If you are a software vendor, why not take part in our whitelisting program?
To participate in this program, please complete the following form: https://Xxxxx
Good, detection will be removed. I’m happy they made it. I do the same for other vendors (that maybe copied on some major AV vendors, mmmh?) and that’s ok. For now.
10 days later….
Let’s go for another release! We push the sample online, and here’s what happen:
- Day 1: Everything is good, not detection
- Day 2: The SAME AV VENDORS DETECT US AGAIN!!! What the HECK?
- Day 3: Other “copy cat” AV vendors detect us again, because they saw the detection of the previous vendors
- Day 5: After submitting forms (again), no more detection
- Day 10: New version, return to day one. Crazy.
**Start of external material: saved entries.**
(** C6, amended.  An active channel that stops is notified through the
    registered callback, in the same call, when the callback stops it by
    expiration, at the end of a fade-out or by running a channel without
    remaining repeats out of data, and when Mix_HaltChannel stops it;
    Mix_PlayChannelTimed on an active channel runs the callback for that
    channel and leaves it with the new chunk.  Mix_FreeChunk stops the
    channels that hold the chunk without any notification. *)
Theorem stop_notification
    (s : mixer_state) (i : Z) (c : Mix_Channel) :
  wf s →
  channel_done_callback s = true →
  channel_at s i = Some c →
  i < num_channels s →
  active c = true →
  (∀ (fuel : nat) (now len : Z),
     len < Z.of_nat fuel →
     looping c = 0 ∨ expired now c ∨ fade_out_over now c →
     ∃ s' c',
       mix_channels fuel now len s = Ok tt s' ∧
       channel_at s' i = Some c' ∧
       (active c' = false →
        done_count i (trace s') = S (done_count i (trace s)))) ∧
  (∃ s' c',
     Mix_HaltChannel i s = Ok 0 s' ∧
     channel_at s' i = Some c' ∧
     (active c' = false →
      done_count i (trace s') = S (done_count i (trace s)))) ∧
  (∀ (p : positive) (ck : Mix_Chunk) (loops ticks now : Z),
     heap s !! p = Some ck →
     0 ≤ alen ck ≤ UINT32_MAX →
     0 < frame_width_of (mixer_format s) (mixer_channels s) →
     0 < alen ck - alen ck mod frame_width_of (mixer_format s) (mixer_channels s) →
     ∃ s' c',
       Mix_PlayChannelTimed i (Some p) loops ticks now s = Ok i s' ∧
       channel_at s' i = Some c' ∧
       chunk c' = Some p ∧
       done_count i (trace s') = S (done_count i (trace s))) ∧
  (∀ (p : positive) (ck : Mix_Chunk),
     heap s !! p = Some ck →
     ∃ s',
       Mix_FreeChunk (Some p) s = Ok tt s' ∧
       (∀ j, done_count j (trace s') = done_count j (trace s)) ∧
       (chunk c = Some p →
        ∃ c', channel_at s' i = Some c' ∧ active c' = false)).
Proof.
  intros Hwf Hcb Hc Hn Hact.
  split; [|split; [|split]].
  - intros fuel now len Hfuel Hwhy.
    destruct (mix_channels_spec fuel now len s Hwf Hfuel)
      as (s' & Hmix & _ & _ & _ & Hch).
    destruct (Hch i c Hc) as (v & k & Hk & Hc' & Hd' & _).
    exists s', (cur_chan k). split; [exact Hmix|]. split; [exact Hc'|].
    intros Hact'. rewrite Hd'.
    assert (Hok : chan_ok (heap s) c).
    { destruct Hwf as (arr & Hb & _ & Hok).
      destruct (channel_at_Some _ _ _ Hc) as (a & Ha & _ & Hl). simplify_eq.
      eapply Forall_lookup_1; [exact Hok|exact Hl]. }
    rewrite (block_stop_notifies _ _ _ _ _ _ _ _ _ Hok Hfuel Hk Hact Hact' Hwhy).
    rewrite Hcb. lia.
  - destruct (halt_on_channel s i c Hc Hn) as (s' & Hh & Hc' & Ht).
    exists s', (halt_fields c). split; [exact Hh|]. split; [exact Hc'|].
    intros Hact'. rewrite Ht, Hcb.
    unfold active, halt_fields in *.
    destruct (Z.eqb_spec (playing c) 0) as [E|E].
    + exfalso. rewrite E in Hact. simpl in *.
      destruct (decide (fading c = MIX_NO_FADING)); simpl in *;
        rewrite E in Hact'; simpl in Hact'; congruence.
    + rewrite done_count_app, done_count_done_events, Z.eqb_refl. simpl. lia.
  - intros p ck loops ticks now Hp Hlen Hfw HL.
    destruct Hwf as (arr & Hb & Hnn & _).
    destruct (channel_at_Some _ _ _ Hc) as (a & Ha & Hi & Hl). simplify_eq.
    eexists _, _. split.
    { apply (play_state s arr i loops ticks now p ck c); try (done || lia).
      apply to_int_pos_ne.
      pose proof (Z.mod_pos_bound (alen ck) _ Hfw). lia. }
    split; [apply channel_at_put_eq; lia|]. split; [reflexivity|].
    simpl. rewrite Hact, Hcb, done_count_app. simpl.
    rewrite done_count_cons. simpl. rewrite Z.eqb_refl.
    change (done_count i []) with 0%nat. lia.
  - intros p ck Hp.
    destruct (free_chunk_phases s p ck Hp)
      as (s1 & s2 & _ & _ & Hfree & _ & Ht1 & Hch & _ & Hb2 & _ & Ht).
    { right. destruct Hwf as (arr & Hb & Hnn & _). by exists arr. }
    exists s2. split; [exact Hfree|]. split.
    + intros j. rewrite Ht, Ht1, !done_count_app.
      rewrite (done_count_free_events j p ck), (done_count_stop_events j p).
      done.
    + intros Hck. eexists. split.
      * unfold channel_at in *. rewrite Hb2. apply Hch. exact Hc.
      * rewrite bool_decide_eq_true_2 by done. reflexivity.
Qed.
(** C1, amended: for every configuration record whose [model_name] is one
    of the five supported strings and whose [model] mapping supplies the
    keys read for that model, and provided the constructor calls that the
    factory makes on that record return, both definitions of the factory
    return a pair whose first component is an
    instance of the class the name names, constructed with the keyword
    arguments read from the mapping, and whose second component is a
    linear layer if and only if the name is "SchNet", and [None] for the
    other four. *)
Theorem model_setup_supported_name {World Opaque : Type}
  (E : Externals World Opaque) (config : dict) (name : string)
  (c : ModelClass) (mc : value) (w : World) :
  config !! "model_name" = Some (VStr name) ->
  class_of_name name = Some c ->
  config !! "model" = Some mc ->
  supplies mc c ->
  constructor_calls_return E c mc w ->
  exists m h w',
    pl_model.model_setup E config w = (Ok (m, h), w')
    /\ train_models.model_setup E config w = (Ok (m, h), w')
    /\ model_class m = c
    /\ eval_kwargs mc (kwargs_of c) = Ok (model_kwargs m)
    /\ (is_Some h <-> name = "SchNet")
    /\ (h = None <-> name <> "SchNet").
Proof.
  intros Hname Hc Hmc Hkeys Hret.
  destruct (spec_build_returns E c mc w Hkeys Hret) as (m & h & w' & Hb).
  assert (Hrun : pl_model.model_setup E config w = (Ok (m, h), w')).
  { rewrite model_setup_dispatch. unfold spec_model_setup, py.dict_getitem.
    rewrite Hmc, Hname, !bind_lift_Ok, Hc. exact Hb. }
  apply spec_build_returned in Hb as (Hm & Hkw & Hh).
  pose proof (class_of_name_SchNet _ _ Hc) as Hs.
  exists m, h, w'. repeat split; auto.
  - intros Hsome. apply Hs, Hh, Hsome.
  - intros ->. apply Hh, Hs. reflexivity.
  - intros -> Hn. destruct Hh as [_ Hh].
    destruct (Hh (proj2 Hs Hn)) as [? ?]. discriminate.
  - intros Hn. destruct h as [l|]; [|reflexivity].
    exfalso. apply Hn, Hs, Hh. eauto.
Qed.

Lemma model_setup_supported_name_witness :
  exists m h w',
    pl_model.model_setup (Sim.ext true) Sim.schnet_config 0%nat = (Ok (m, h), w')
    /\ train_models.model_setup (Sim.ext true) Sim.schnet_config 0%nat
       = (Ok (m, h), w')
    /\ model_class m = SchNet_class
    /\ eval_kwargs (VDict Sim.schnet_model) (kwargs_of SchNet_class)
       = Ok (model_kwargs m)
    /\ (is_Some h <-> "SchNet" = "SchNet")
    /\ (h = None <-> "SchNet" <> "SchNet").
Proof.
  apply (model_setup_supported_name (Sim.ext true) Sim.schnet_config "SchNet"
           SchNet_class (VDict Sim.schnet_model) 0%nat).
  - vm_compute. reflexivity.
  - reflexivity.
  - vm_compute. reflexivity.
  - exists Sim.schnet_model. split; [reflexivity|].
    intros key Hkey. cbn in Hkey.
    repeat (destruct Hkey as [<-|Hkey]; [vm_compute; eauto|]).
    destruct Hkey.
  - intros kw Hkw. eexists _, _. split; [reflexivity|].
    intros _ i o Hi Ho. eexists _, _. reflexivity.
Defined.

(** C2: for every configuration record whose [model_name] is a string
    outside the five supported ones, both definitions of the factory
    raise and return nothing, before any constructor is called (the world
    is untouched); with a [model] entry present the exception is
    [ValueError("Invalid model name")], without one the [KeyError] of the
    first statement. *)
Theorem model_setup_unknown_name {World Opaque : Type}
  (E : Externals World Opaque) (config : dict) (name : string) (w : World) :
  config !! "model_name" = Some (VStr name) ->
  ~ In name supported_names ->
  exists e,
    pl_model.model_setup E config w = (Raise e, w)
    /\ train_models.model_setup E config w = (Raise e, w)
    /\ (is_Some (config !! "model") -> e = ValueError "Invalid model name")
    /\ (config !! "model" = None -> e = KeyError "model").
Proof.
  intros Hname Hnot.
  assert (Hc : class_of_name name = None).
  { destruct (class_of_name name) eqn:Hc; [|reflexivity].
    exfalso. apply Hnot, class_of_name_supported. rewrite Hc. eauto. }
  change (train_models.model_setup E config w)
    with (pl_model.model_setup E config w).
  rewrite model_setup_dispatch. unfold spec_model_setup, py.dict_getitem.
  destruct (config !! "model") as [mc|].
  - rewrite Hname, !bind_lift_Ok, Hc.
    exists (ValueError "Invalid model name").
    repeat split; auto. discriminate.
  - exists (KeyError "model"). repeat split; auto.
    intros [? ?]. discriminate.
Qed.

Lemma model_setup_unknown_name_witness :
  exists e,
    pl_model.model_setup (Sim.ext true) Sim.unknown_config 0%nat = (Raise e, 0%nat)
    /\ train_models.model_setup (Sim.ext true) Sim.unknown_config 0%nat
       = (Raise e, 0%nat)
    /\ (is_Some (Sim.unknown_config !! "model")
        -> e = ValueError "Invalid model name")
    /\ (Sim.unknown_config !! "model" = None -> e = KeyError "model").
Proof.
  apply (model_setup_unknown_name (Sim.ext true) Sim.unknown_config "PaiNN").
  - vm_compute. reflexivity.
  - cbn. intros [H|[H|[H|[H|[H|[]]]]]]; discriminate H.
Defined.

Section Purity.
Context {World Opaque : Type} (E : Externals World Opaque).

Lemma pure_ext {A} (m m' : M World A) :
  (forall w, m' w = m w) -> pure m -> pure m'.
Proof.
  intros Heq [r Hr]. exists r. intros w. rewrite Heq. apply Hr.
Qed.

Lemma spec_build_pure (c : ModelClass) (mc : value) :
  constructors_pure E -> pure (spec_build E c mc).
Proof.
  intros [Hmodel Hlinear]. unfold spec_build.
  apply pure_bind; [apply pure_lift | intros kw].
  apply pure_bind.
  { unfold instantiate. apply pure_bind; [apply Hmodel | intros st].
    apply pure_ret. }
  intros m. destruct c; try apply pure_ret.
  apply pure_bind; [apply pure_lift | intros i].
  apply pure_bind; [apply pure_lift | intros o].
  apply pure_bind; [|intros l; apply pure_ret].
  unfold torch_nn_Linear. apply pure_bind; [apply Hlinear | intros st].
  apply pure_ret.
Qed.

Lemma spec_model_setup_pure (config : dict) :
  constructors_pure E -> pure (spec_model_setup E config).
Proof.
  intros HE. unfold spec_model_setup.
  apply pure_bind; [apply pure_lift | intros mc].
  apply pure_bind; [apply pure_lift | intros name].
  destruct name; try apply pure_raise.
  destruct (class_of_name s); [|apply pure_raise].
  apply spec_build_pure, HE.
Qed.

Lemma spec_model_setup_reads (c1 c2 : dict) :
  c1 !! "model_name" = c2 !! "model_name" ->
  c1 !! "model" = c2 !! "model" ->
  spec_model_setup E c1 = spec_model_setup E c2.
Proof.
  intros Hname Hmodel. unfold spec_model_setup, py.dict_getitem.
  rewrite Hname, Hmodel. reflexivity.
Qed.

End Purity.

(** C8, as stated, fails: with constructors that draw the state of a new
    instance from the random generator, as [torch] initialises the weights
    of a layer, two invocations on the same record in different states of
    the generator yield different pairs, and an invocation advances the
    generator. *)
Lemma model_setup_draws_from_generator :
  fst (pl_model.model_setup (Sim.ext true) Sim.schnet_config 0%nat)
  <> fst (pl_model.model_setup (Sim.ext true) Sim.schnet_config 1%nat)
  /\ snd (pl_model.model_setup (Sim.ext true) Sim.schnet_config 0%nat) = 2%nat
  /\ ~ (forall (config : dict) (w1 w2 : nat),
          fst (pl_model.model_setup (Sim.ext true) config w1)
          = fst (pl_model.model_setup (Sim.ext true) config w2)
          /\ snd (pl_model.model_setup (Sim.ext true) config w1) = w1).
Proof.
  assert (Hstate :
    snd (pl_model.model_setup (Sim.ext true) Sim.schnet_config 0%nat) = 2%nat)
    by (vm_compute; reflexivity).
  split; [|split; [exact Hstate|]].
  - vm_compute. intros H. discriminate H.
  - intros H. destruct (H Sim.schnet_config 0%nat 1%nat) as [_ H2].
    rewrite Hstate in H2. discriminate H2.
Qed.

(** C8, amended: the factory has no effect of its own and reads only the
    [model_name] and [model] entries of the record.  Two records that
    agree on these entries yield the same outcome in the same state of
    the world; and when the constructors are pure, the outcome of the
    factory on a record is the same in every state of the world and
    leaves it unchanged.  Both definitions of the factory. *)
Theorem model_setup_pure_up_to_constructors {World Opaque : Type}
  (E : Externals World Opaque) :
  (forall (c1 c2 : dict) (w : World),
      c1 !! "model_name" = c2 !! "model_name" ->
      c1 !! "model" = c2 !! "model" ->
      pl_model.model_setup E c1 w = pl_model.model_setup E c2 w
      /\ train_models.model_setup E c1 w = train_models.model_setup E c2 w)
  /\ (constructors_pure E ->
      forall config : dict,
        pure (pl_model.model_setup E config)
        /\ pure (train_models.model_setup E config)).
Proof.
  split.
  - intros c1 c2 w Hname Hmodel.
    change (train_models.model_setup E) with (pl_model.model_setup E).
    rewrite !model_setup_dispatch, (spec_model_setup_reads E c1 c2 Hname Hmodel).
    split; reflexivity.
  - intros HE config.
    change (train_models.model_setup E) with (pl_model.model_setup E).
    assert (H : pure (pl_model.model_setup E config)).
    { apply (pure_ext (spec_model_setup E config)).
      - intros w. apply model_setup_dispatch.
      - apply spec_model_setup_pure, HE. }
    split; exact H.
Qed.

Lemma model_setup_pure_up_to_constructors_witness :
  pure (pl_model.model_setup (Sim.ext false) Sim.schnet_config)
  /\ pure (train_models.model_setup (Sim.ext false) Sim.schnet_config).
Proof.
  apply (proj2 (model_setup_pure_up_to_constructors (Sim.ext false))).
  split; intros; exists (Ok 0%nat); reflexivity.
Defined.

(** C10: the definition of the factory in [pl_model.py] and the one in
    [train_models.py] are extensionally equal: on every configuration
    record and in every state of the world they have the same outcome,
    the same pair or the same exception, and the same effect. *)
Theorem model_setup_definitions_agree {World Opaque : Type}
  (E : Externals World Opaque) (config : dict) (w : World) :
  pl_model.model_setup E config w = train_models.model_setup E config w
  /\ (raises (fst (pl_model.model_setup E config w))
      <-> raises (fst (train_models.model_setup E config w))).
Proof.
  assert (H : pl_model.model_setup E config w
              = train_models.model_setup E config w).
  { unfold pl_model.model_setup, train_models.model_setup.
    reflexivity. }
  split; [exact H|]. rewrite H. reflexivity.
Qed.

(** ** Tensors: the mean-squared error *)
Section TensorFacts.
Import torch.

Lemma square_nonneg (x : Q) : (0 <= x * x)%Q.
Proof. destruct x as [n d]. unfold Qle, Qmult. cbn. nia. Qed.

Lemma squared_error_nan_or_nonnegative (p y : number) :
  nan_or_nonnegative (squared_error p y).
Proof.
  destruct p as [a|], y as [b|]; cbn; try (left; reflexivity).
  right. eexists. split; [reflexivity | apply square_nonneg].
Qed.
I tried to tell them to change the method of whitelist, here’s the answer:
In relation to submission .
Regarding your question, we suggest you to do one of the following:
1. Sign your files with Class-3 digital certificates (X.509) from a Certificate Authority
2. Submit your software to SXXxx’s white-listing program:
Ok guys, what you are telling me is that I have to PAY to gain access to your whitelist? Is that how it works?
For information, a Class-3 certificate costs about 300$/year. Only medium/big companies can pay such a “thing” (that’s a sort of private key to identify a pair company-software). The others are condemned to be flagged by the AV vendors because they are not trusted.
EDIT: The second option is just a form to fill, at every release, to have the software whitelisted; It’s the same waste of time than with false positive forms. AVG gave us in the same time an FTP access to upload the binaries for every new release, that’s a lot better for us because it can be part of the compilation toolchain and doesn’t cost time. I wish the other vendor could do the same.
The worst, it would be really easy to whitelist a software that changes very often by creating a rule based on company name, software name, and a few signatures taken inside the software (.pdb debug information, strings, etc… )
Come on guys, I’m sure you can do better than telling software developers to buy a certificate.